The intelligent killer. The face of the man they were hunting wavered and changed in front of McCarthy’s eyes. First, Joel Severini smiled challengingly at him, then the face became a blur, the face of Simon Walker, sometimes with his father’s look of challenge and hostility, sometimes with his brother’s wary gaze.
The park was still and dark. They had turned out in force, quick and silent. Whoever waited in the shadows of Shepherd Wheel, he had killed three times. There was no possibility of a stand-off here. They needed to go in quickly, be in there and in control before he would know or could know what was happening. He had nothing to lose.
Shepherd Wheel was a black shape in the darkness. To McCarthy it looked too lifeless, too still. The park was full of night-time noises. There was the distant rumble of the city traffic. Closer, owls called, the sudden shriek of one answered by the long cry of its mate. The trees whispered and sighed, and the river rushed and tumbled across the stones. The sounds masked each other. McCarthy listened. The traffic. The night-birds. People shouting several streets away. The river. Something else.

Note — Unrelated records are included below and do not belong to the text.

Definition NvramHeader_fields : list (FieldDescriptor NvramHeader) := [
  MakeField 1 (varint_codec 32) version
    (fun v '(mkNvramHeader _ f a p) => mkNvramHeader v f a p);
  MakeField 2 (varint_codec 32) header_flags
    (fun v '(mkNvramHeader r _ a p) => mkNvramHeader r v a p);
  MakeField 3 (vector_codec (varint_codec 32) 0) allocated_indices
    (fun v '(mkNvramHeader r f _ p) => mkNvramHeader r f v p);
  MakeField 4 (optional_codec (varint_codec 32) 0) provisional_index
    (fun v '(mkNvramHeader r f a _) => mkNvramHeader r f a v)].

Definition NvramSpace_fields : list (FieldDescriptor NvramSpace) := [
  MakeField 1 (varint_codec 32) space_flags
    (fun v '(mkNvramSpace _ c a d) => mkNvramSpace v c a d);
  MakeField 2 (varint_codec 32) controls
    (fun v '(mkNvramSpace f _ a d) => mkNvramSpace f v a d);
  MakeField 3 blob_codec authorization_value
    (fun v '(mkNvramSpace f c _ d) => mkNvramSpace f c v d);
  MakeField 4 blob_codec contents
    (fun v '(mkNvramSpace f c a _) => mkNvramSpace f c a v)].

(** [EncodeObject], into an empty blob. *)
Definition EncodeObject {S} (magic : Z) (fields : list (FieldDescriptor S)) (object : S)
    : outcome blob :=
  let writer := ProtoWriter.set_field_number (ProtoWriter.make (Out.make_blob 0)) magic in
  writer ← Encode fields object writer;
  Out.Truncate (ProtoWriter.stream_buffer writer).

(** [DecodeObject]. *)
Definition DecodeObject {S} (magic : Z) (fields : list (FieldDescriptor S)) (b : blob)
    (object : S) : outcome S :=
  reader ← ProtoReader.ReadWireTag (ProtoReader.make (In.make b));
  _ ← guard_that (ProtoReader.field_number reader =? magic);
  _ ← guard_that (ProtoReader.wire_type reader =? WireType.kLengthDelimited);
  '(object, _) ← Decode fields object reader;
  Ret object.

(** The status the coders report; an aborted call does not return. *)
Definition decoded {S} (init : S) (r : outcome S) : outcome (Status * S) :=
  match r with
  | Ret object => Ret (kSuccess, object)
  | Fail => Ret (kStorageError, init)
  | Abort => Abort
  end.

Definition stored {D} (d : D) (r : outcome blob) (store : blob -> Status * D)
    : outcome (Status * D) :=
  match r with
  | Ret b => Ret (store b)
  | Fail => Ret (kStorageError, d)
  | Abort => Abort
  end.

Section Device.
Context {D : Type} `{Storage D}.

(** [persistence::LoadHeader] into a fresh header. *)
Definition LoadHeader (f : bool) (d : D) : outcome (Status * NvramHeader) :=
  match storage_LoadHeader f d with
  | (kSuccess, b) =>
      decoded NvramHeader_init (DecodeObject kHeaderMagic NvramHeader_fields b NvramHeader_init)
  | (st, _) => Ret (st, NvramHeader_init)
  end.

(** [persistence::StoreHeader]. *)
Definition StoreHeader (f : bool) (d : D) (h : NvramHeader) : outcome (Status * D) :=
  stored d (EncodeObject kHeaderMagic NvramHeader_fields h) (storage_StoreHeader f d).

(** [persistence::LoadSpace] into a fresh space. *)
Definition LoadSpace (f : bool) (d : D) (index : Z) : outcome (Status * NvramSpace) :=
  match storage_LoadSpace f d index with
  | (kSuccess, b) =>
      decoded NvramSpace_init (DecodeObject kSpaceMagic NvramSpace_fields b NvramSpace_init)
  | (st, _) => Ret (st, NvramSpace_init)
  end.

(** [persistence::StoreSpace]. *)
Definition StoreSpace (f : bool) (d : D) (index : Z) (s : NvramSpace) : outcome (Status * D) :=
  stored d (EncodeObject kSpaceMagic NvramSpace_fields s) (storage_StoreSpace f d index).

(** [persistence::DeleteSpace]. *)
Definition DeleteSpace (f : bool) (d : D) (index : Z) : outcome (Status * D) :=
  Ret (storage_DeleteSpace f d index).

End Device.
End Objects.

(** ** The interface towards the manager *)

Class Persistence (D : Type) := {
  persistence_LoadHeader : bool -> D -> outcome (Status * NvramHeader);
  persistence_StoreHeader : bool -> D -> NvramHeader -> outcome (Status * D);
  persistence_LoadSpace : bool -> D -> Z -> outcome (Status * NvramSpace);
  persistence_StoreSpace : bool -> D -> Z -> NvramSpace -> outcome (Status * D);
  persistence_DeleteSpace : bool -> D -> Z -> outcome (Status * D);
}.

#[export] Instance persistence_of_storage `{Allocator} `{Storage D} : Persistence D := {|
  persistence_LoadHeader := LoadHeader;
  persistence_StoreHeader := StoreHeader;
  persistence_LoadSpace := LoadSpace;
  persistence_StoreSpace := StoreSpace;
  persistence_DeleteSpace := DeleteSpace;
|}.

(** What is on a device, in terms of objects. *)
Record Disk := mkDisk {
  disk_header : option NvramHeader;
  disk_spaces : gmap Z NvramSpace;
}.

Suzanne looked up at the tower of flats in front of her. It would take her a year to look in all these flats. But she remembered the sounds she’d heard ahead of her as she picked her way along the path, and the feet on the stairs. There was something here, something alive and moving. Dogs? Rats? People? Did Lee still come here sometimes looking for – for what? The person who
wasn’t Ashley.
It’s not Ash you want
…
you won’t want what you‘d find.
She needed to keep moving. If her momentum stopped, even for a moment, she would fall like a puppet whose strings had been cut, fall onto the ground and never get up again. She’d followed Lee on a gamble, an outside chance, and she had to see it through. She went towards the entrance to the block, the barred and chained stairwell, and looked up into the darkness. She had heard footsteps, and she thought she could see something moving, higher up where the stairs hung out over the shaft. She pulled at the bars, and saw at once that they weren’t secure. The chain that was wound round them had been cut and it was possible to pull them back and squeeze through. Easy, in fact.